If I did have a date, I wouldn`t expect him to jump in as a father figure right away and I wouldn`t let just any man get to know her until I thought the relationship was going somewhere. My question was more in the direction of just letting him know. And of course my daughter is a positive part of my life and I feel I`m a better person because of her! But I`m not just a mom either. It`s hard to describe, but I think I would want him to know fairly soon because it is a part of the person he is getting to know.

I just wanted to know, if it would be to soon to tell him let`s say on the first or second date. Or if I should wait until I know that it could develop into a serious relationship. On the one hand, I don`t want to lie and keep it a secret. But on the other hand I`m scared that men (especially since I am so young) would be scared off if I told them too soon!

I also love being around children! Most of the time there is absolutely no anxiety when I`m around them and I just have fun without thinking about it. Plus, being a mom has made me go out and socialize with other people (especially other moms) a lot for my daughters sake and that has definitely helped my SA a lot!


----------



## mrbeansuperman (Nov 30, 2013)

I would if she had a good job and could support herself and her kid. I'm not looking to be anyone's wallet. And you should definitely reveal it as soon as possible because a lot of guys may not want to take on such responsibility, I'm sure you don't want to waste your own time either by getting to know and fall for someone and then have them up and leave.


----------



## Motionless Sway (May 30, 2011)

Yeah, knowing right away is important. It's something I look at on dating site profiles, it's a huge part of someone's life and better to not waste anyone's time. If someone doesn't want to date you right away for having a child, then they likely aren't the one anyway. You should date someone who willingly dates you already knowing you have a kid.


----------



## nubly (Nov 2, 2006)

You should tell him before you plan on having sex with him.


----------



## jimity (Jan 12, 2011)

Unless I am liked by the children and the mother doesn't ask for money then no.


----------



## jimity (Jan 12, 2011)

nothing else said:


> . Also you usually need to be very extroverted and silly around kids which is the complete opposite of me. Further, I hate kids. They're annoying.

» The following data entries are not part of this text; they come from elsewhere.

(** Every state a crash inside [Save] can leave on the platter is one the protocol passes
    through. *)
Lemma torn_state s c i ev d :
  CI s c -> i ∈ ids -> deliverable c i ev -> has_room (h_Node (hosts c i)) ->
  let ready := readyWithoutCapture (node_event ev (h_Node (hosts c i))) in
  d ∈ torn (r_HardState ready) (r_Entries ready) (durable (h_Storage (hosts c i))) ->
  exists s', frame ids i s s' /\ rtc (astep ids) s s' /\ gbound s' /\
    hs_Term d.1 = a_term s' i /\ VotedFor d.1 = a_vote s' i /\ d.2 = toEntry <$> a_log s' i /\
    a_term s' i < max_u64.
Proof.
  intros HC Hi Hdel Hroom ready Hd. pose proof HC as [Hinv Hg Hh Hn].
  pose proof (node_event_evolves s c i ev HC Hi Hdel Hroom) as (s1 & s' & Hs1 & Hs' & HN & Hg' & Ht).
  destruct (Hh i Hi) as [Hok Hdur HN0 Hrest Hm Hc Hap Hst]. rewrite Hdur in Hd.
  destruct (evolves_frame s i s1 s' Hinv Hs1 Hs') as (F1 & F & El & Etl & Et & Ev).
  pose proof (ready_saved _ _ _ _ _ _ HN) as Hsav. fold ready in Hsav.
  assert (default (hardState (h_Node (hosts c i))) (r_HardState ready) =
          hardState (node_event ev (h_Node (hosts c i)))) as Hhs
    by (apply (f_equal fst) in Hsav; exact Hsav).
  pose proof (ni_term HN) as Htm. pose proof (ni_vote HN) as Hvt. pose proof (ni_tmax HN) as Hmx.
  unfold torn in Hd. cbn [fst snd] in Hd. rewrite Hhs, Hsav in Hd.
  assert (rtc (astep ids) s s1) as R1 by (by eapply hsteps_astep).
  apply elem_of_cons in Hd as [->|Hd].
  { exists s. cbn [fst snd].
    split_and!; [by apply frame_refl|done|done|apply HN0|apply HN0|done|apply HN0]. }
  assert (exists s', frame ids i s s' /\ rtc (astep ids) s s' /\ gbound s' /\
    hs_Term (hardState (node_event ev (h_Node (hosts c i)))) = a_term s' i /\
    VotedFor (hardState (node_event ev (h_Node (hosts c i)))) = a_vote s' i /\
    a_log s' i = a_log s i /\ a_term s' i < max_u64) as (s1' & P1).
  { exists s1. split_and!; try done; [|congruence..|lia]. intros T. rewrite Etl. apply Hg. }
  destruct P1 as (P1 & P2 & P3 & P4 & P5 & P6 & P7).
  apply elem_of_cons in Hd as [->|Hd].
  { exists s1'. cbn [fst snd]. by rewrite P6. }
  apply elem_of_cons in Hd as [->|Hd].
  { cbn [fst snd]. destruct (r_Entries ready) as [|e0 rest] eqn:E.
    { exists s1'. cbn [fst snd]. by rewrite P6. }
    rewrite (ready_head _ _ _ _ _ _ _ _ HN E).
    destruct (decide (unstableIndex (node_event ev (h_Node (hosts c i))) - 1 <
      Z.of_nat (length (a_log s i)))) as [Hlt|Hge].
    - destruct (Ht Hlt) as (s2 & Hs2 & Hg2 & El2).
      destruct (evolves_frame s i s1 s2 Hinv Hs1 Hs2) as (_ & F2 & _ & _ & Et2 & Ev2).
      exists s2. rewrite El2, fmap_take. split_and!; try done; [|congruence..|lia].
      etrans; [exact R1|by eapply lsteps_astep].
    - exists s1'. rewrite P6, take_ge by (rewrite length_fmap; lia). done. }
  apply list_elem_of_singleton in Hd as ->. exists s'. cbn [fst snd]. split_and!; try done.
  etrans; [exact R1|exact (lsteps_astep _ _ _ _ Hs')].
Qed.
(* ===== verification/Bytes.v ===== *)
(** The parts of Go's standard library that the byte formats use: encoding/binary's
    little-endian integers, bytes.Compare and hash/crc32's Castagnoli checksum. *)

From S2P Require Import Prelude.

Definition byte_of_Z (z : Z) : Byte.byte :=
  match Byte.of_N (Z.to_N (z mod 256)) with Some b => b | None => Byte.x00 end.

Definition Z_of_byte (b : Byte.byte) : Z := Z.of_N (Byte.to_N b).

Lemma Z_of_byte_range b : 0 <= Z_of_byte b < 256.
Proof. unfold Z_of_byte. pose proof (Byte.to_N_bounded b). lia. Qed.

Lemma Z_of_byte_of_Z z : Z_of_byte (byte_of_Z z) = z mod 256.
Proof.
  unfold byte_of_Z, Z_of_byte. pose proof (Z.mod_pos_bound z 256).
  destruct (Byte.of_N (Z.to_N (z mod 256))) as [b|] eqn:E.
  - apply Byte.to_of_N in E. rewrite E. lia.
  - apply Byte.of_N_None_iff in E. lia.
Qed.

Lemma byte_of_Z_of_byte b : byte_of_Z (Z_of_byte b) = b.
Proof.
  unfold byte_of_Z, Z_of_byte. pose proof (Byte.to_N_bounded b).
  rewrite Z.mod_small by lia. rewrite N2Z.id, Byte.of_to_N. done.
Qed.

(** * binary.LittleEndian *)

(** [PutUint32] and [PutUint64] are [le_put 4] and [le_put 8]. *)
Fixpoint le_put (k : nat) (z : Z) : bytes :=
  match k with
  | O => []
  | S k' => byte_of_Z z :: le_put k' (z / 256)
  end.

(** [Uint32] and [Uint64] of exactly 4 and 8 bytes. *)
Fixpoint le_get (bs : bytes) : Z :=
  match bs with
  | [] => 0
  | b :: bs' => Z_of_byte b + 256 * le_get bs'
  end.

Lemma length_le_put k z : length (le_put k z) = k.
Proof. revert z. induction k as [|k IH]; intros z; simpl; [done|]. by rewrite IH. Qed.

Lemma le_get_put k z : le_get (le_put k z) = z mod 256 ^ Z.of_nat k.
Proof.
  revert z. induction k as [|k IH]; intros z; [simpl; by rewrite Z.mod_1_r|].
  cbn [le_put le_get]. rewrite IH, Z_of_byte_of_Z.
  replace (256 ^ Z.of_nat (S k)) with (256 * 256 ^ Z.of_nat k)
    by (rewrite Nat2Z.inj_succ, Z.pow_succ_r by lia; lia).
  rewrite (Z.rem_mul_r z 256) by (try lia; apply Z.pow_pos_nonneg; lia). lia.
Qed.

Lemma le_get_put_id k z : 0 <= z < 256 ^ Z.of_nat k -> le_get (le_put k z) = z.
Proof. intros. rewrite le_get_put. by apply Z.mod_small. Qed.

Lemma le_get_range bs : 0 <= le_get bs < 256 ^ Z.of_nat (length bs).
Proof.
  induction bs as [|b bs IH]; [simpl; lia|]. cbn [le_get length].
  rewrite Nat2Z.inj_succ, Z.pow_succ_r by lia. pose proof (Z_of_byte_range b). lia.
Qed.

Lemma le_put_get bs : le_put (length bs) (le_get bs) = bs.
Proof.
  induction bs as [|b bs IH]; [done|]. cbn [le_put le_get length].
  pose proof (Z_of_byte_range b).
  assert (byte_of_Z (Z_of_byte b + 256 * le_get bs) = b) as ->.
  { rewrite <- (byte_of_Z_of_byte b) at 2. unfold byte_of_Z.
    replace (Z_of_byte b + 256 * le_get bs) with (Z_of_byte b + le_get bs * 256) by lia.
    by rewrite Z.mod_add by lia. }
  replace (Z_of_byte b + 256 * le_get bs) with (le_get bs * 256 + Z_of_byte b) by lia.
  rewrite Z.div_add_l, (Z.div_small (Z_of_byte b)), Z.add_0_r, IH by lia. done.
Qed.

(** * bytes.Compare *)

Fixpoint bytes_compare (a b : bytes) : comparison :=
  match a, b with
  | [], [] => Eq
  | [], _ :: _ => Lt
  | _ :: _, [] => Gt
  | x :: a', y :: b' =>
      match Z_of_byte x ?= Z_of_byte y with
      | Eq => bytes_compare a' b'
      | c => c
      end
  end.

(** [bytes.Compare(a, b) < 0] and [<= 0]. *)
Definition bytes_ltb (a b : bytes) : bool := match bytes_compare a b with Lt => true | _ => false end.
Definition bytes_lt (a b : bytes) : Prop := bytes_compare a b = Lt.

#[export] Instance bytes_lt_dec a b : Decision (bytes_lt a b).
Proof. unfold bytes_lt. destruct (bytes_compare a b); [right|left|right]; congruence. Defined.

Lemma Z_of_byte_inj a b : Z_of_byte a = Z_of_byte b -> a = b.
Proof. intros E. by rewrite <- (byte_of_Z_of_byte a), E, byte_of_Z_of_byte. Qed.

Lemma bytes_compare_eq a b : bytes_compare a b = Eq <-> a = b.
Proof.
  revert b. induction a as [|x a IH]; intros [|y b]; cbn [bytes_compare]; try done.
  destruct (Z.compare_spec (Z_of_byte x) (Z_of_byte y)) as [E|E|E].
  - apply Z_of_byte_inj in E as ->. rewrite IH. split; congruence.
  - split; [done|]. intros [= -> _]. lia.
  - split; [done|]. intros [= -> _]. lia.
Qed.

Lemma bytes_compare_antisym a b : bytes_compare b a = CompOpp (bytes_compare a b).
Proof.
  revert b. induction a as [|x a IH]; intros [|y b]; cbn [bytes_compare]; try done.
  rewrite Z.compare_antisym. destruct (Z_of_byte x ?= Z_of_byte y); cbn [CompOpp]; done.
Qed.

#[export] Instance bytes_lt_trans : Transitive bytes_lt.
Proof.
  unfold bytes_lt. intros a b c. revert b c.
  induction a as [|x a IH]; intros [|y b] [|z c]; cbn [bytes_compare]; try done.
  destruct (Z.compare_spec (Z_of_byte x) (Z_of_byte y)) as [E1|E1|E1],
           (Z.compare_spec (Z_of_byte y) (Z_of_byte z)) as [E2|E2|E2]; try done.
  - rewrite E1, E2, Z.compare_refl. apply IH.
  - rewrite (proj2 (Z.compare_lt_iff _ _)) by lia. done.
  - rewrite (proj2 (Z.compare_lt_iff _ _)) by lia. done.
  - rewrite (proj2 (Z.compare_lt_iff _ _)) by lia. done.
Qed.

#[export] Instance bytes_lt_irrefl : Irreflexive bytes_lt.
Proof. intros a. unfold complement, bytes_lt. by rewrite (proj2 (bytes_compare_eq a a)). Qed.

Lemma bytes_lt_total a b : bytes_lt a b \/ a = b \/ bytes_lt b a.
Proof.
  unfold bytes_lt. destruct (bytes_compare a b) eqn:E; [|by left|].
  - right. left. by apply bytes_compare_eq.
  - right. right. rewrite bytes_compare_antisym, E. done.
Qed.

Lemma bytes_ltb_spec a b : bytes_ltb a b = true <-> bytes_lt a b.
Proof. unfold bytes_ltb, bytes_lt. by destruct (bytes_compare a b). Qed.

Lemma bytes_ltb_ge a b : bytes_ltb a b = false <-> ~ bytes_lt a b.
Proof. rewrite <- bytes_ltb_spec. by destruct (bytes_ltb a b). Qed.

(** * crc32.Checksum with the Castagnoli table

    The table-driven update of one byte is eight steps of the reflected polynomial. *)

Definition crc_bit (c : Z) : Z :=
  if Z.testbit c 0 then Z.lxor (Z.shiftr c 1) 2197175160 else Z.shiftr c 1.

Definition crc_byte (c : Z) (b : Byte.byte) : Z :=
  crc_bit (crc_bit (crc_bit (crc_bit (crc_bit (crc_bit (crc_bit (crc_bit
    (Z.lxor c (Z_of_byte b))))))))).

Definition crc32c (bs : bytes) : Z := Z.lxor (foldl crc_byte max_u32 bs) max_u32.

(** The check value of the Castagnoli polynomial, for the bytes of the text 123456789. *)
Example crc32c_check :
  crc32c [Byte.x31; Byte.x32; Byte.x33; Byte.x34; Byte.x35; Byte.x36; Byte.x37; Byte.x38; Byte.x39]
  = 3808858755.
Proof. vm_compute. reflexivity. Qed.

Lemma lxor_bound a b : 0 <= a <= max_u32 -> 0 <= b <= max_u32 -> 0 <= Z.lxor a b <= max_u32.
Proof.
  intros Ha Hb. split; [apply Z.lxor_nonneg; lia|].
  destruct (Z.eq_dec (Z.lxor a b) 0) as [->|Hne]; [unfold max_u32; lia|].
  assert (0 <= Z.lxor a b) by (apply Z.lxor_nonneg; lia).
  change max_u32 with (2 ^ 32 - 1) in *.
  enough (Z.lxor a b < 2 ^ 32) by lia. apply Z.log2_lt_pow2; [lia|].
  eapply Z.le_lt_trans; [apply Z.log2_lxor; lia|].
  apply Z.max_lub_lt; (destruct (Z.eq_dec a 0), (Z.eq_dec b 0); subst; try (simpl; lia));
    apply Z.log2_lt_pow2; lia.
Qed.

Lemma crc_bit_bound c : 0 <= c <= max_u32 -> 0 <= crc_bit c <= max_u32.
Proof.
  intros Hc. unfold crc_bit.
  assert (0 <= Z.shiftr c 1 <= max_u32).
  { rewrite Z.shiftr_div_pow2 by lia. change (2 ^ 1) with 2.
    pose proof (Z.div_pos c 2). pose proof (Z.div_le_upper_bound c 2 c). lia. }
  case_match; [|done]. apply lxor_bound; [done|unfold max_u32; lia].
Qed.

Lemma crc32c_bound bs : 0 <= crc32c bs <= max_u32.
Proof.
  unfold crc32c. apply lxor_bound; [|unfold max_u32; lia].
  enough (forall c, 0 <= c <= max_u32 -> 0 <= foldl crc_byte c bs <= max_u32) as H
    by (apply H; unfold max_u32; lia).
  induction bs as [|b bs IH]; intros c Hc; simpl; [done|].
  apply IH. unfold crc_byte. do 8 apply crc_bit_bound. apply lxor_bound; [done|].
  pose proof (Z_of_byte_range b). unfold max_u32. lia.
Qed.

Lemma crc32c_get_put bs : le_get (le_put 4 (crc32c bs)) = crc32c bs.
Proof.
  apply le_get_put_id. pose proof (crc32c_bound bs) as H. change (256 ^ Z.of_nat 4) with (max_u32 + 1).
  lia.
Qed.

#[export] Hint Rewrite length_le_put crc32c_get_put : mq.

#[global] Arguments le_put : simpl never.
#[global] Arguments le_get : simpl never.
#[global] Arguments crc32c : simpl never.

Being shy and quiet probably would make the kid dislike you and then the mother would probably decide to call it quits because the kid disapproves of your personality.

Kids that aren't yours are annoying. If you have your own kids you'll find nature has a biological trick up it's sleeve to make you think you love them even when they are annoying the hell out of you.


----------



## jimity (Jan 12, 2011)

mrbeansuperman said:


> I would if she had a good job and could support herself and her kid. I'm not looking to be anyone's wallet.


This :yes. Last thing you want is to get stuck with someone who lives off handouts from the system and father and realizes she can now save her money for going out with her friends while using your money for the essentials.


----------



## soulless (Dec 18, 2010)

I would, and have before, dated women with children. I think it would be best to be open about the fact that you have offspring from the start otherwise it could make some men concerned that you might be hiding other important things. Anyone who is "scared off" at the beginning probably would be the same if you get to know them better first, while hiding a major part of your life from them, and would then have been a waste of your time which could have been spent getting to know someone more worthwhile.


----------



## Grog (Sep 13, 2013)

Being 38 most girls I meet ( from time to time ) usually do have a child or two or three I don't mind so long as i don't have to deal with them . And there would be no way I'd ever live under the same roof unless they are older and more adult than child . I do like to know straight away and ages as that would change the relationship and my time . 
Just me though as I don't really want kids but 15+ is old enough to look after them selves .


----------



## Durzo (Jun 4, 2011)

I said no I wouldn't, and wait to tell him.

The reason for this is I have no job, no means to help an already existing family, I am not ready to be a father or even close. I would just be an awful fit as I want to go travelling too. 

I feel many men wouldn't mind dating a woman with a child, however on this website the majority will say no because they have their own mental issues to deal with and are relatively young on average.


----------



## DarrellLicht (Mar 9, 2013)

I was in a situation with a woman who had joint custody of her son. It was a six month rotation deal, I first got involved during the off time. If I recollect she did disclose this much with me when we first hung out. 

I wasn't really encouraged to assume any particular role. I was more regarded as third wheel or the 'family friend' in that situation. I was validated as much as anyone which made the situation livable. And that I ended up liking the kid. 

The reasons for not seeing this person anymore had very little to do with the kid. I would have been plenty accommodating as everyone seemed to be plenty accommodating for me. 

I notice it's not always the case with potential stepdad situations. Obviously if the situation doesn't feel good, I won't go through with it.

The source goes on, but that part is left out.